§ **Task statement**: Please return every line of the records below that holds the word "export".

──────── Input ────────

(* ===== verification/Host.v ===== *)
(** * The host: the clock and the source of fresh identifiers

    The control-plane stores read [datetime.now(UTC)] and draw [uuid4()] in the
    middle of an operation.  Both are streams of arbitrary values here: an operation
    takes the next reading, whatever it is, so no theorem rests on a clock that
    advances or on identifiers that differ unless it says so. *)

From S2P Require Import Prelude.

Record host : Type := {
  clock : nat -> datetime;
  ticks : nat;
  entropy : nat -> UUID;
  drawn : nat;
}.

Definition read_clock : M host datetime := fun h =>
  (Ok (clock h (ticks h)),
   {| clock := clock h; ticks := S (ticks h); entropy := entropy h; drawn := drawn h |}).

Definition draw_uuid : M host UUID := fun h =>
  (Ok (entropy h (drawn h)),
   {| clock := clock h; ticks := ticks h; entropy := entropy h; drawn := S (drawn h) |}).

(** The streams are the same, and at most more of them was read. *)
Definition host_le (h h' : host) : Prop :=
  clock h' = clock h /\ entropy h' = entropy h /\ (ticks h <= ticks h')%nat /\
  (drawn h <= drawn h')%nat.

#[export] Instance host_le_preorder : PreOrder host_le.
Proof.
  split; [by repeat split|]. intros a b c (A1 & A2 & A3 & A4) (B1 & B2 & B3 & B4).
  repeat split; congruence || lia.
Qed.

(** Fresh identifiers are never drawn twice: what [uuid4] is used for. *)
Definition fresh_ids (h : host) : Prop := forall i j, entropy h i = entropy h j -> i = j.

Lemma fresh_le h h' : host_le h h' -> fresh_ids h -> fresh_ids h'.
Proof. intros (_ & E & _) Hf i j. rewrite E. apply Hf. Qed.

(** A store with a host inside: the readings of [zoom env set_env]. *)
Section Rules.
Context {S : Type} (env : S -> host) (set_env : host -> S -> S) (K : S -> Prop).

Lemma wp_clock Q s :
  (forall h, host_le (env s) h -> drawn h = drawn (env s) -> Q (clock (env s) (ticks (env s))) (set_env h s)) ->
  wp K (zoom env set_env read_clock) Q s.
Proof. intros H. apply H; [|done]. repeat split; simpl; lia. Qed.

Lemma wp_draw Q s :
  (forall h, host_le (env s) h -> drawn h = Datatypes.S (drawn (env s)) ->
     Q (entropy (env s) (drawn (env s))) (set_env h s)) ->
  wp K (zoom env set_env draw_uuid) Q s.
Proof. intros H. apply H; [|done]. repeat split; simpl; lia. Qed.
End Rules.
Lemma decision_of_disposition p c at_ disp dnb ids reason d :
  decision_of p c at_ disp dnb ids reason = Ok d -> RetentionDecision.disposition d = disp.
Proof. unfold decision_of, RetentionDecision.create. intros H. by run_inv H. Qed.

Lemma existsb_matching held c :
  bool_decide (map LegalHold.hold_id (List.filter (fun h => LegalHold.applies_to h c) held) = []) =
  negb (existsb (fun h => LegalHold.applies_to h c) held).
Proof.
  induction held as [|h held IH]; [done|]. cbn. by destruct (LegalHold.applies_to h c).
Qed.

Lemma decision_for_due p held c now d :
  decision_for p held c now = Ok d ->
  RetentionCandidate.tenant_id c = RetentionPolicy.tenant_id p /\
  bool_decide (RetentionDecision.disposition d = DELETE) = due p held now c.
Proof.
  unfold decision_for. intros H. apply obind_Ok in H as (u & Ht & H). run_inv Ht. b2p. split; [done|].
  cbv zeta in H. rewrite existsb_matching, negb_involutive in H. unfold due. cbv zeta.
  destruct (existsb _ _); [by apply decision_of_disposition in H as ->|].
  destruct (undeletable _); [by apply decision_of_disposition in H as ->|]. cbn [negb andb].
  destruct (retain_for _ _) as [n|]; [|by apply decision_of_disposition in H as ->].
  apply obind_Ok in H as (x & Hx%plus_seconds_Ok & H). subst x.
  rewrite Z.leb_antisym. destruct (now <? _); by apply decision_of_disposition in H as ->.
Qed.

Lemma decisions_due p held cs now ds :
  map_o (fun c => decision_for p held c now) cs = Ok ds ->
  Forall (fun c => RetentionCandidate.tenant_id c = RetentionPolicy.tenant_id p) cs /\
  map fst (List.filter (fun cd => bool_decide (RetentionDecision.disposition (snd cd) = DELETE))
             (combine cs ds)) = List.filter (due p held now) cs.
Proof.
  revert ds. induction cs as [|c cs IH]; intros ds H; cbn in H; [injection H as <-; by split|].
  run_inv H. destruct (IH _ H) as [IH1 IH2].
  match goal with E : decision_for _ _ _ _ = Ok _ |- _ => apply decision_for_due in E as [Ht Hd] end.
  split; [by constructor|]. cbn [combine List.filter]. cbn [snd]. rewrite Hd.
  destruct (due p held now c); cbn [map fst]; by rewrite IH2.
Qed.

(** Only active holds of the tenant can cover its candidates. *)
Lemma active_holds_all t s c :
  holds_ok (holds s) -> RetentionCandidate.tenant_id c = t ->
  existsb (fun h => LegalHold.applies_to h c) (active_holds t s) =
  existsb (fun h => LegalHold.applies_to h c) (dict_values (holds s)).
Proof.
  intros [_ Hk] Ht. unfold active_holds, dict_values.
  induction (holds s) as [|[[t' id] h] l IH]; [done|]. cbn [List.filter map existsb snd].
  assert (Hl : dict_forall (fun k h => k = (LegalHold.tenant_id h, LegalHold.hold_id h)) l)
    by (intros k g Hin; apply Hk; by constructor).
  pose proof (Hk _ _ (list_elem_of_here _ _)) as [= Et _].
  destruct (bool_decide (t' = t) && bool_decide (LegalHold.status h = HOLD_ACTIVE)) eqn:E;
    cbn [map existsb snd]; rewrite (IH Hl); [done|].
  replace (LegalHold.applies_to h c) with false; [done|]. symmetry.
  unfold LegalHold.applies_to. apply andb_false_iff in E as [E|E]; b2p.
  - rewrite (bool_decide_false (LegalHold.tenant_id h = _)) by congruence. by rewrite andb_false_r.
  - by rewrite bool_decide_false.
Qed.

(** ** The run *)
Definition calls_for (ctx : TenantAccessContext) (cd : RetentionCandidate * RetentionDecision) : deletion :=
  {| by_context := ctx; deleted := fst cd; upon := snd cd |}.

(** The audit log of the tenant records the intent to delete upon [d]. *)
Definition intent (t : string) (s : store) (d : RetentionDecision) : Prop :=
  exists e digest, e ∈ audit_of t s /\
    GovernanceAuditEvent.event_type e = RETENTION_DELETION_INTENT_RECORDED /\
    sha256_hex (RetentionDecision.dump d) = Ok digest /\
    ("decision_sha256", digest) ∈ GovernanceAuditEvent.attributes e.

Definition frame (t : string) (s s' : store) : Prop :=
  holds s' = holds s /\ retention s' = retention s /\ audit_of t s ⊆ audit_of t s'.

#[export] Instance frame_preorder t : PreOrder (frame t).
Proof.
  split; [done|]. intros a b c (H1 & H2 & H3) (G1 & G2 & G3). split; [congruence|]. split; [congruence|].
  set_solver.
Qed.

Lemma intent_frame t s s' d : frame t s s' -> intent t s d -> intent t s' d.
Proof. intros (_ & _ & Ha) (e & digest & He & H). exists e, digest. split; [by apply Ha|done]. Qed.

Lemma wp_append (K : store -> Prop) t ctx kind at_ rid target tid before after reason ticket attrs Q s :
  tenant_context t ctx -> (forall h, K (set_env h s)) ->
  (forall h e, GovernanceAuditEvent.event_type e = kind -> GovernanceAuditEvent.attributes e = attrs ->
     Q tt (set_audit (<[t := audit_of t s ++ [e]]> (audit s)) (set_env h s))) ->
  wp K (append_audit (event_of ctx kind at_ rid target tid before after reason ticket attrs)) Q s.
Proof.
  intros Ha HK HQ. unfold append_audit. apply wp_bind, wp_uuid. intros h _ _.
  apply wp_bind, wp_lift; [apply HK|]. intros e He. apply wp_modify.
  assert (E : GovernanceAuditEvent.tenant_id e = t /\ GovernanceAuditEvent.event_type e = kind /\
              GovernanceAuditEvent.attributes e = attrs).
  { unfold GovernanceAuditEvent.create in He. cbn in He. rewrite (access_tenant t ctx _ Ha) in He.
    by run_inv He. }
  destruct E as (-> & Hk & Hat). by apply HQ.
Qed.

Lemma audit_of_snoc t s h e :
  audit_of t (set_audit (<[t := audit_of t s ++ [e]]> (audit s)) (set_env h s)) = audit_of t s ++ [e].
Proof. unfold audit_of. cbn. by rewrite lookup_insert_eq. Qed.

Definition candidate_key (c : RetentionCandidate) : string * string :=
  (RetentionCandidate.resource_type c, RetentionCandidate.resource_id c).
Definition record_key (r : RetentionExecutionRecord) : string * string :=
  (RetentionExecutionRecord.resource_type r, RetentionExecutionRecord.resource_id r).

Lemma record_key_of c r0 r :
  RetentionCandidate.create c = Ok c -> RetentionExecutionRecord.create r0 = Ok r ->
  record_key r0 = candidate_key c -> record_key r = candidate_key c.
Proof.
  unfold RetentionCandidate.create, RetentionExecutionRecord.create, record_key, candidate_key.
  intros Hc Hr [= E1 E2]. rewrite E1, E2 in Hr. run_inv Hr. run_inv Hc. cbn.
  match goal with E : _ = c |- _ =>
    pose proof (f_equal RetentionCandidate.resource_type E) as F1;
    pose proof (f_equal RetentionCandidate.resource_id E) as F2 end.
  cbn in F1, F2. congruence.
Qed.

Section Run.
Context (t : string) (ctx : TenantAccessContext) (delete : list deletion -> deletion -> outcome string)
  (now : datetime).
Hypothesis Hctx : tenant_context t ctx.

(** Where one turn of the loop, on a decision to delete, can stop *)
Definition stopped (s : store) (cd : RetentionCandidate * RetentionDecision) (s' : store) : Prop :=
  frame t s s' /\
  (deletions s' = deletions s \/
   deletions s' = deletions s ++ [calls_for ctx cd] /\ intent t s' (snd cd)).

Lemma execute_decision_run records c d s :
  RetentionCandidate.create c = Ok c -> RetentionDecision.disposition d = DELETE ->
  wp (stopped s (c, d)) (execute_decision delete ctx now records (c, d))
    (fun records' s' => frame t s s' /\ deletions s' = deletions s ++ [calls_for ctx (c, d)] /\
       intent t s' d /\ map record_key records' = map record_key records ++ [candidate_key c]) s.
Proof.
  intros Hc Hd. unfold execute_decision. rewrite Hd. cbn [bool_decide negb].
  change (negb (bool_decide (DELETE = DELETE))) with false. cbn match.
  apply wp_bind, wp_uuid. intros h1 _ _.
  apply wp_bind, wp_lift; [by split; [|left]|]. intros digest Hdig. cbv zeta.
  apply wp_bind, (wp_append _ t); [done|intros h; by split; [|left]|]. intros h2 e Hk Hat.
  set (s2 := set_audit _ _).
  assert (Hf2 : frame t s s2).
  { split; [done|]. split; [done|]. unfold s2. rewrite audit_of_snoc. set_solver. }
  assert (Hi2 : intent t s2 d).
  { exists e, digest. unfold s2. rewrite audit_of_snoc, Hat. set_solver. }
  apply wp_bind. unfold wp at 1, adapter_delete.
  set (s3 := set_deletions (deletions s2 ++ [calls_for ctx (c, d)]) s2).
  change (set_deletions (deletions s2 ++ [_]) s2) with s3.
  assert (Hs3 : frame t s s3 /\ deletions s3 = deletions s ++ [calls_for ctx (c, d)] /\ intent t s3 d) by done.
  generalize (delete (deletions s2) {| by_context := ctx; deleted := c; upon := d |}) as res. intros res.
  clearbody s3. clear s2 Hf2 Hi2. destruct Hs3 as (Hf3 & Hd3 & Hi3).
  assert (Hstop : forall h, stopped s (c, d) (set_env h s3)) by (intros h; split; [exact Hf3|by right]).
  destruct res as [ref|e']; [|exact (Hstop (env s3))].
  apply wp_bind, wp_lift; [exact (Hstop (env s3))|]. intros rec Hrec.
  apply wp_bind, (wp_append _ t); [done..|]. intros h3 e3 _ _. apply wp_ret.
  assert (Hf4 : frame t s3 (set_audit (<[t := audit_of t s3 ++ [e3]]> (audit s3)) (set_env h3 s3))).
  { split; [done|]. split; [done|]. rewrite audit_of_snoc. set_solver. }
  split; [by etransitivity|]. split; [done|]. split; [by eapply intent_frame|].
  rewrite map_app. cbn [map]. do 2 f_equal. by eapply record_key_of.
Qed.
(** [_append_audit], of an event built on the spot, and with a fresh identity *)
Definition append_event (event : TenantAuditEvent) : M store unit :=
  e <- lift (TenantAuditEvent.create event) ;;
  modify (fun s => set_audit
    (<[TenantAuditEvent.tenant_id e := audit_of (TenantAuditEvent.tenant_id e) s ++ [e]]> (audit s)) s).
Definition append_audit (event : UUID -> TenantAuditEvent) : M store unit :=
  id <- uuid4 ;;
  append_event (event id).

Definition event_of (tenant : string) (kind : TenantAuditEventType) (actor : ActorRef)
    (now : datetime) (elevation : option UUID) (reason ticket : option string)
    (attrs : list (string * string)) (id : UUID) : TenantAuditEvent := {|
  TenantAuditEvent.audit_id := id; TenantAuditEvent.tenant_id := tenant;
  TenantAuditEvent.event_type := kind; TenantAuditEvent.actor := actor;
  TenantAuditEvent.occurred_at := now; TenantAuditEvent.elevation_id := elevation;
  TenantAuditEvent.reason := reason; TenantAuditEvent.ticket_reference := ticket;
  TenantAuditEvent.attributes := attrs |}.

(** ** Authorisation *)

(** [_same_actor_identity] *)
Definition same_actor_identity (a b : ActorRef) : bool :=
  bool_decide (ActorRef.kind a = ActorRef.kind b) && bool_decide (ActorRef.id a = ActorRef.id b) &&
  bool_decide (ActorRef.tenant_id a = ActorRef.tenant_id b) &&
  bool_decide (ActorRef.workload_identity a = ActorRef.workload_identity b).

(** [_require_support_authority] and [_require_support_operator] *)
Definition require_support_authority (a : ActorRef) : outcome unit :=
  require (bool_decide (dict_get "prodkit.support_authority" (ActorRef.attributes a) = Some "true"))
    (AuthorizationDeniedError "support elevation issuer lacks support authority").
Definition require_support_operator (a : ActorRef) : outcome unit :=
  require (bool_decide (dict_get "prodkit.support_operator" (ActorRef.attributes a) = Some "true"))
    (AuthorizationDeniedError "support elevation recipient is not a support operator").

(** The tenant's current opt-in *)
Definition allows_support (tenant : string) (s : store) : bool :=
  match profiles s !! tenant with
  | Some p => TenantIsolationProfile.allow_support_access p
  | None => false
  end.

────────

§ **Task response**:
#[export] Instance host_le_preorder : PreOrder host_le.
#[export] Instance frame_preorder t : PreOrder (frame t).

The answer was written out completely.